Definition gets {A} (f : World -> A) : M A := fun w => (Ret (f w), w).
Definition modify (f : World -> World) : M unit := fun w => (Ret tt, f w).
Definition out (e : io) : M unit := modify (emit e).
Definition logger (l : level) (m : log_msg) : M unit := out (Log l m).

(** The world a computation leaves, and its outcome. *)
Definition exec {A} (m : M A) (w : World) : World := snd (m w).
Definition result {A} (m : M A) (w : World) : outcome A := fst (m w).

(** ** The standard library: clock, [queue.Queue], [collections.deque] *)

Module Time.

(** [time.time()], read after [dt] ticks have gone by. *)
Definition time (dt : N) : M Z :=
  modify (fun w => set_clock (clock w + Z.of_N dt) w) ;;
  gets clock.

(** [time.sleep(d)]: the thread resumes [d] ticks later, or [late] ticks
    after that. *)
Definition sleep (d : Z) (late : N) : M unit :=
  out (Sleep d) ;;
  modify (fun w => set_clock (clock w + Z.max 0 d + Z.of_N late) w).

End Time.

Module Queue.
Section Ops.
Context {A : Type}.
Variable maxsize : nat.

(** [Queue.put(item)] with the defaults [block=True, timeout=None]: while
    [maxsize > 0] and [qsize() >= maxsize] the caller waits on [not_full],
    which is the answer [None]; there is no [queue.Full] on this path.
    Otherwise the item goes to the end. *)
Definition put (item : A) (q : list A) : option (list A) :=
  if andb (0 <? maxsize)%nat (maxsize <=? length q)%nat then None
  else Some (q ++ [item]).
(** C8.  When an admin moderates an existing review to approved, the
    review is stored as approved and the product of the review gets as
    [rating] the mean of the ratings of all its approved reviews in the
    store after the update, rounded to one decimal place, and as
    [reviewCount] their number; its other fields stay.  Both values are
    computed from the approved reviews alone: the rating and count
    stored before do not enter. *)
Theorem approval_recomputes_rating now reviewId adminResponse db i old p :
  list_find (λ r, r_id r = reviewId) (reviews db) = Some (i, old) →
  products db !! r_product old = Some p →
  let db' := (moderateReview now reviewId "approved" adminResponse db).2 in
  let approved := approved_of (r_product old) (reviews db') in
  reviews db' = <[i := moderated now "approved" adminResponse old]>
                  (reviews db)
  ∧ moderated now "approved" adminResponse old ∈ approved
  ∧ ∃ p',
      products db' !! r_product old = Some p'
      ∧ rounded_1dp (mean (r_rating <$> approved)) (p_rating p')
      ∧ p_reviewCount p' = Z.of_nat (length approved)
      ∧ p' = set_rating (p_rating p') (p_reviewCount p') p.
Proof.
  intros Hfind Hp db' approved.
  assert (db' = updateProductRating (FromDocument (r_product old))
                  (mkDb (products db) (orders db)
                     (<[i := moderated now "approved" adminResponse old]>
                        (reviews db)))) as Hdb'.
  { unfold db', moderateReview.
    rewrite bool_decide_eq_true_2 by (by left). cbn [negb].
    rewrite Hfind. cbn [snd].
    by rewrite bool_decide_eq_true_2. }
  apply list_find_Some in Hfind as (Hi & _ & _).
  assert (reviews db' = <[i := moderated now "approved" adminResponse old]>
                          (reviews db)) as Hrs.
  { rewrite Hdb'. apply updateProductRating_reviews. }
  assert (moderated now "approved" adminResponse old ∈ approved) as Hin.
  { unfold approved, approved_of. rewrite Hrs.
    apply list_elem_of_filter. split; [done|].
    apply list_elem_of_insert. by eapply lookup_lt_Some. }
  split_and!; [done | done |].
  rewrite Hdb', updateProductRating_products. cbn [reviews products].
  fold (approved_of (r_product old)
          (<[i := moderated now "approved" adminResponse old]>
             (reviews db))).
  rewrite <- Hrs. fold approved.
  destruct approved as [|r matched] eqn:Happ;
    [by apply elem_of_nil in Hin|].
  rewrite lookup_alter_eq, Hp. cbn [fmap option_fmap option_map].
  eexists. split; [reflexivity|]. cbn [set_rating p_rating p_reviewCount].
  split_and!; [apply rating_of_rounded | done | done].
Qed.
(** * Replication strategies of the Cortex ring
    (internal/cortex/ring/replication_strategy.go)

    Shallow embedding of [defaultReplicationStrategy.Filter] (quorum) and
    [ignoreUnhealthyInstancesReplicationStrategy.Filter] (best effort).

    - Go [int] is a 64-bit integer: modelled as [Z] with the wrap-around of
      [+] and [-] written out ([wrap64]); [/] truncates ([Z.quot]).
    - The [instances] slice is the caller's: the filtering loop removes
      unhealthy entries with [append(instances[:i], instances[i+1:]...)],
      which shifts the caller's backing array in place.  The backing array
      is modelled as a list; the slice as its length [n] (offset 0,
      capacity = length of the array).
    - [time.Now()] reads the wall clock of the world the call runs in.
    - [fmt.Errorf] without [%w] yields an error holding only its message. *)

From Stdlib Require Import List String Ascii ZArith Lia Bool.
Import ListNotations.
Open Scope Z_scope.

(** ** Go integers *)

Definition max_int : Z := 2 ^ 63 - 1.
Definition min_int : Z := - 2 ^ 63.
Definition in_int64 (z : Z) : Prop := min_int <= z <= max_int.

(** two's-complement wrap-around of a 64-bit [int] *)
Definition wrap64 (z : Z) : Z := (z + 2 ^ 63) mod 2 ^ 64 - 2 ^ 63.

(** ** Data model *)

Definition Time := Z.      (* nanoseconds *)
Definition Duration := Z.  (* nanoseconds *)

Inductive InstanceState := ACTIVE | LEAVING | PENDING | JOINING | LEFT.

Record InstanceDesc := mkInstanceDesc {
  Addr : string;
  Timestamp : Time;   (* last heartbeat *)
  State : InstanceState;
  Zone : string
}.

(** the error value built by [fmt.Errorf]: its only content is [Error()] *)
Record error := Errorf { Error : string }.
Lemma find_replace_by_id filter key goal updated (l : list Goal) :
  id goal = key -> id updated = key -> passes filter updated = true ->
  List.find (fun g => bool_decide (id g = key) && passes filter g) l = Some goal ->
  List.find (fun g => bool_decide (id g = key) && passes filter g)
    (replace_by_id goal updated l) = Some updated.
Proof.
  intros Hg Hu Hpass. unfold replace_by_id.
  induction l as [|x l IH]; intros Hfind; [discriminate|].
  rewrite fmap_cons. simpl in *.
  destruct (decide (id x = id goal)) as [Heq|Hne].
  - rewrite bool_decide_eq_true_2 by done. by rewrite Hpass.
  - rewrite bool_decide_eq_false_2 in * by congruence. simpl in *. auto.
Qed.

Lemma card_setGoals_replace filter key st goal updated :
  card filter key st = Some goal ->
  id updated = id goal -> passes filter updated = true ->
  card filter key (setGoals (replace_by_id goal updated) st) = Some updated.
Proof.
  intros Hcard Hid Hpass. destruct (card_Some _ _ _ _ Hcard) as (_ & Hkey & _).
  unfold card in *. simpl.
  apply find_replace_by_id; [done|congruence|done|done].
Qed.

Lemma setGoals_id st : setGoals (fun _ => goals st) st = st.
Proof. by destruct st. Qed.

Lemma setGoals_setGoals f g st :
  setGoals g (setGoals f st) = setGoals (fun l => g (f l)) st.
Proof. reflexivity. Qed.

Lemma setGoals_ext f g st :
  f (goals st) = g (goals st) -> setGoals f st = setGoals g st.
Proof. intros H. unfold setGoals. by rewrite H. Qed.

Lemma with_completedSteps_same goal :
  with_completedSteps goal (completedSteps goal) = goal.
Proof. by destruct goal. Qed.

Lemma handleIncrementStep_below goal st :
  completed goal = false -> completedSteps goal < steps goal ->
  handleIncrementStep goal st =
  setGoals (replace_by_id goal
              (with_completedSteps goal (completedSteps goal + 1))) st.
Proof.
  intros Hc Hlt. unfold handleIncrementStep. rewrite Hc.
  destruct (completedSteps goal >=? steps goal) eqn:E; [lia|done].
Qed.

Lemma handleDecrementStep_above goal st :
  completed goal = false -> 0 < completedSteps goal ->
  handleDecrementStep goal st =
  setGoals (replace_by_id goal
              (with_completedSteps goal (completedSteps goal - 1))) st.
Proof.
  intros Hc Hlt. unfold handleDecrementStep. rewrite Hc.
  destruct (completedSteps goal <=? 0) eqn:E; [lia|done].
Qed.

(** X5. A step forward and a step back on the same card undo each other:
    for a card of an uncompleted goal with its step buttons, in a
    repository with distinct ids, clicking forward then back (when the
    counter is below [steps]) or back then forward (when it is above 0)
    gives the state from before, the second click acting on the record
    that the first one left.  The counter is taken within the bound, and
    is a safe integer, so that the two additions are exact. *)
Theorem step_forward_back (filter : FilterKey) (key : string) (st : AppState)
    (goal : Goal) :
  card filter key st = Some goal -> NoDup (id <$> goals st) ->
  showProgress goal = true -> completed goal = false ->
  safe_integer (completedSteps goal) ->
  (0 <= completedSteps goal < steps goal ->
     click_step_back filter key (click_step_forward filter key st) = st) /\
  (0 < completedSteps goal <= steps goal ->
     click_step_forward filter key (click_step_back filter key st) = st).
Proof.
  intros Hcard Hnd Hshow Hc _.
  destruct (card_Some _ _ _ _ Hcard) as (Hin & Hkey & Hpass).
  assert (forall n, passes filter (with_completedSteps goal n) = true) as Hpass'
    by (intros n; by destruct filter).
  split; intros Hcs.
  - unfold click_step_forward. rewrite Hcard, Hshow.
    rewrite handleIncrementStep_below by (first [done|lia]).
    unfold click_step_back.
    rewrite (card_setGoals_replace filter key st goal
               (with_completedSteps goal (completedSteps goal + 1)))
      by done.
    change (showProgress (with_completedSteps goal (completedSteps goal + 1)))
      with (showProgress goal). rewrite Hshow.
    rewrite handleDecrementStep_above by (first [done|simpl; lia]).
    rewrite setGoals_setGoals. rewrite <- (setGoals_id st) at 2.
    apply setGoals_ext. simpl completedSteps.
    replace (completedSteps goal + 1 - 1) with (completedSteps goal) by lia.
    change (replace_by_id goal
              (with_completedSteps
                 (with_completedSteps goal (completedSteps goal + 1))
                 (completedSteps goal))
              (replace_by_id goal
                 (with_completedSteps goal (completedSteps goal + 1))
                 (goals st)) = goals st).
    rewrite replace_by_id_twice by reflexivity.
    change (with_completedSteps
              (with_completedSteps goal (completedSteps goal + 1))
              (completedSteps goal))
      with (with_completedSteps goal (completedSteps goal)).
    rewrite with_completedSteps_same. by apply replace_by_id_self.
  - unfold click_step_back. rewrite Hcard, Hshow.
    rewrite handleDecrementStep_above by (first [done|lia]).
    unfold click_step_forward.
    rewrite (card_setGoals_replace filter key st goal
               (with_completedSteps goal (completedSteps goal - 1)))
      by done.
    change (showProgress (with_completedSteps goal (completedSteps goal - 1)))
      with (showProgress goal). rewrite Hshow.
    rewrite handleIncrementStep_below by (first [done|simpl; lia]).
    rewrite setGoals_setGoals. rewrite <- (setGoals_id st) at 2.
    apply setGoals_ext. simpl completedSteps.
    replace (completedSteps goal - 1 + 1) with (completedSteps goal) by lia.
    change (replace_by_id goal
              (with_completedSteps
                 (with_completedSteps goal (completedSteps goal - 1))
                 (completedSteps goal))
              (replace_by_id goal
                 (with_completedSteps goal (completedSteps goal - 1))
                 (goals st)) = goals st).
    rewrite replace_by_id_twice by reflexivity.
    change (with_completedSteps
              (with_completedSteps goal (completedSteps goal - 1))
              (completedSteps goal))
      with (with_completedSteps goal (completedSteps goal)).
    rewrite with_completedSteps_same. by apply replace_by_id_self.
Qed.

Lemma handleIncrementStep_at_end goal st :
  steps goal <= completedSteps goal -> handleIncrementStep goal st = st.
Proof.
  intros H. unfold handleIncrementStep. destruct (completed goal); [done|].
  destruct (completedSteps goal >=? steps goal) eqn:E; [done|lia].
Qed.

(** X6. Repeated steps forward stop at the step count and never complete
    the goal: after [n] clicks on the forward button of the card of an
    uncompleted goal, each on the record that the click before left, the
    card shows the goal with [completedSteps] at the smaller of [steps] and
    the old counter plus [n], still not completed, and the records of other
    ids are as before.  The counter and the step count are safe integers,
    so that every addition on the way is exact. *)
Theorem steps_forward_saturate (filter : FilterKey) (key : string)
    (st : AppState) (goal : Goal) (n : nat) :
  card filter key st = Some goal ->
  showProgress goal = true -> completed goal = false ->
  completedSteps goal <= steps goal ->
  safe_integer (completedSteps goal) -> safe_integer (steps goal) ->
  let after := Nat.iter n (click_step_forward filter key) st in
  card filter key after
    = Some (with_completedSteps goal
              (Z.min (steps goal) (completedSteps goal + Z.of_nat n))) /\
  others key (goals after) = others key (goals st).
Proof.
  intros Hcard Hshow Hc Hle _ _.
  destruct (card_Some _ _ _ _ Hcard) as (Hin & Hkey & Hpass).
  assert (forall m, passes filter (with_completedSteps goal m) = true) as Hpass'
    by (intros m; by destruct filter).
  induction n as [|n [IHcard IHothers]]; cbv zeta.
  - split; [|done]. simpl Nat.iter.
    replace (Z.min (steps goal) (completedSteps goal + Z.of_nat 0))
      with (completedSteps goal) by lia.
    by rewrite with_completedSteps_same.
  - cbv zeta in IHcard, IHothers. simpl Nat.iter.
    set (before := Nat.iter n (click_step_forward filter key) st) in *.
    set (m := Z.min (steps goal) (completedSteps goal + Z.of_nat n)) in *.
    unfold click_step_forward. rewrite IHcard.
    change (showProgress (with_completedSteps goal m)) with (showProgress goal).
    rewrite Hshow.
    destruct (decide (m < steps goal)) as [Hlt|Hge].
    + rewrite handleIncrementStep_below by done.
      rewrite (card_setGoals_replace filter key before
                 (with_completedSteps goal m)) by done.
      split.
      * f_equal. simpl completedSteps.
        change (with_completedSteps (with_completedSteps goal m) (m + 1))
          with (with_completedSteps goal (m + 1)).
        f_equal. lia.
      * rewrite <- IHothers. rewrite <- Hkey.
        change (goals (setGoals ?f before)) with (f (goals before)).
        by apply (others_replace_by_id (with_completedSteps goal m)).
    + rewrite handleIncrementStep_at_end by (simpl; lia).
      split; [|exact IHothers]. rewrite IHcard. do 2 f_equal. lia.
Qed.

---*---

What you will do
Within the preceding material, tally each line that holds the word "counter". Write down only the total.

Your response
4